Tuesday, April 16, 2013

Defying gravity and convention: aviator Marjorie Gray

The 1997 Douglass College Alumnae Directory lists Marjorie Gray, class of 1933, as a retired technical editor for Grumman Aerospace Corporation. Nothing in the listing refers to her pioneering achievements as one of America's vanguard of women pilots, except for the designation "LTC." Those three letters stand for "lieutenant colonel," Gray's rank when she retired from the Air Force Reserve in 1972.

Born in New York in 1912, Gray was raised in Cliffside Park. A few years after graduating from the New Jersey College for Women (now Douglass College of Rutgers University), she flew her first solo flight at Nelson Airport in Franklin Lakes. It was a start of a lifelong love of aviation that saw her gain a commercial license and fly 19 types of military aircraft.

Gray was a social worker and air traffic control trainee when famed aviator Jackie Cochran invited her to join the first class of Womens Airforce Service Pilots (WASP). Started in 1942 to relieve the shortage of eligible male pilots not already serving in the military, the WASPs were civilian pilots recruited to transport military aircraft to their points of embarkation during World War II. Participants had to be between the ages of 21 and 35, hold a commercial license and 200-horsepower engine rating, a minimum 500 hours flying time, and cross-country flying experience.

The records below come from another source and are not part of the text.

(** The components that count tell whether a path has a NUL. *)
Lemma has_nul_essential (s : string) : has_nul s = existsb has_nul (essential s).
Proof.
  rewrite has_nul_split. unfold essential.
  induction (split_slash s) as [|c comps IH]; [reflexivity|].
  cbn [existsb List.filter].
  destruct (String.eqb c "" || String.eqb c ".") eqn:Hc; cbn [negb].
  - apply orb_true_iff in Hc as [Hc | Hc]; apply String.eqb_eq in Hc as ->; exact IH.
  - cbn [existsb]. rewrite IH. reflexivity.
Qed.

(** *** [realpath] *)

Lemma realpath_absolute (cwd y : string) :
  startswith_slash y = true →
  realpath cwd y = if has_nul y then Raise ValueError else Ok (resolve cwd y).
Proof. intros Hy. unfold realpath. rewrite Hy. reflexivity. Qed.

Lemma canonical_absolute (q : string) : canonical q → startswith_slash q = true.
Proof. intros (names & _ & ->). reflexivity. Qed.

Lemma canonical_nonempty (q : string) : canonical q → nonempty q = true.
Proof. intros (names & _ & ->). reflexivity. Qed.

Lemma abspath_canonical (cwd q : string) : canonical q → abspath cwd q = q.
Proof.
  intros (names & Hn & ->). unfold abspath. cbn [startswith_slash Ascii.eqb].
  change (Ascii.eqb "/" "/") with true. cbv iota.
  apply normpath_canonical. exact Hn.
Qed.

Lemma resolve_canonical (cwd q : string) : canonical q → resolve cwd q = q.
Proof.
  intros Hq. unfold resolve. rewrite (abspath_canonical cwd q Hq).
  destruct Hq as (names & Hn & ->).
  pose proof (join_names_first names Hn) as Hf.
  destruct (join_slash names) as [|c r]; [reflexivity|].
  cbn in Hf. destruct c as [[] [] [] [] [] [] [] []]; try reflexivity; discriminate.
Qed.

Lemma realpath_canonical (cwd q : string) :
  canonical q → has_nul q = false → realpath cwd q = Ok q.
Proof.
  intros Hq Hn. rewrite (realpath_absolute cwd q (canonical_absolute q Hq)), Hn.
  rewrite (resolve_canonical cwd q Hq). reflexivity.
Qed.

Lemma join_absolute (cwd x : string) :
  startswith_slash cwd = true → startswith_slash (join cwd x) = true.
Proof.
  intros Hcwd. unfold join. destruct (startswith_slash x) eqn:Hx; [exact Hx|].
  destruct cwd as [|c cwd]; [discriminate|].
  destruct (String.eqb (String c cwd) "" || endswith_slash (String c cwd));
    rewrite !string_app_cons; exact Hcwd.
Qed.

(** Under an absolute working directory, [realpath] looks up an absolute
    path and returns a canonical path without NUL. *)
Lemma realpath_posix (cwd p r : string) :
  startswith_slash cwd = true → realpath cwd p = Ok r → canonical r ∧ has_nul r = false.
Proof.
  intros Hcwd.
  assert (Habs : ∀ y, startswith_slash y = true → realpath cwd y = Ok r →
                      canonical r ∧ has_nul r = false).
  { intros y Hy. rewrite (realpath_absolute cwd y Hy).
    destruct (has_nul y) eqn:Hn; [discriminate|]. intros [= <-].
    destruct (resolve_absolute cwd y Hy) as (names & Hnames & Hr & Hnul).
    split; [exists names; split; assumption|].
    rewrite Hnul. apply has_nul_normpath, Hn. }
  destruct (startswith_slash p) eqn:Hp; [apply Habs, Hp|].
  assert (Hrel : realpath cwd p = realpath cwd (join cwd p)).
  { unfold realpath, resolve, abspath. rewrite Hp, (join_absolute cwd p Hcwd). reflexivity. }
  rewrite Hrel. apply Habs, join_absolute, Hcwd.
Qed.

Many WASPs had more experience and were more skilled pilots than many of their male counterparts in the Army Air Corps.

Stationed at Newcastle Air Force Base in Delaware, Gray logged over 750 hours flying B-24s, B-25s, B-26s, DC-3s and other aircraft. Though I haven't been able to track down any additional information on her service, it's possible that she served as a flight instructor for the Air Corps, as many of her colleagues were.

Her wartime service alone would be enough to make Gray a notable name in aviation history, but after the WASPs were disbanded in 1944, she continued making aviation history. She returned to New Jersey and became one of the first women in the country to operate a fixed-base operation, or airport services business. Based at Teterboro Airport from 1946 to 1950, Marjorie M. Gray Aero Service offered flying lessons, piloted charter flights and assessed new aviators for licensure as a pilot examiner. No doubt, her customers could rely on her versatility: besides her commercial license, she had earned ratings for seaplane, multiengine and instrument flying.

Gray later joined the Air Force Reserve and worked as a writer and editor for Grumman, Curtis Aviation and Flying Magazine. She was active in the aviation community through leadership positions in the Ninety-Nines, the organization founded by 99 licensed women pilots in 1929 for the mutual support and advancement of aviation. The Womens' International Association of Aeronautics awarded her the Lady Drummond-Hay trophy in 1956 for her many achievements and contributions to the field.

Describing her years in aviation as "the best time in my life," Gray accumulated more than 3000 hours in the skies. She died in 2008, at the age of 95.

I discovered Gray's story at Teterboro's Aviation Hall of Fame of New Jersey, into which she was inducted in 1992. Hers is one of many fascinating stories of people with a Garden State connection who've made air and space history locally and worldwide. We'll be returning to some more of those people -- and the Hall of Fame's museum exhibits -- in future Hidden New Jersey stories.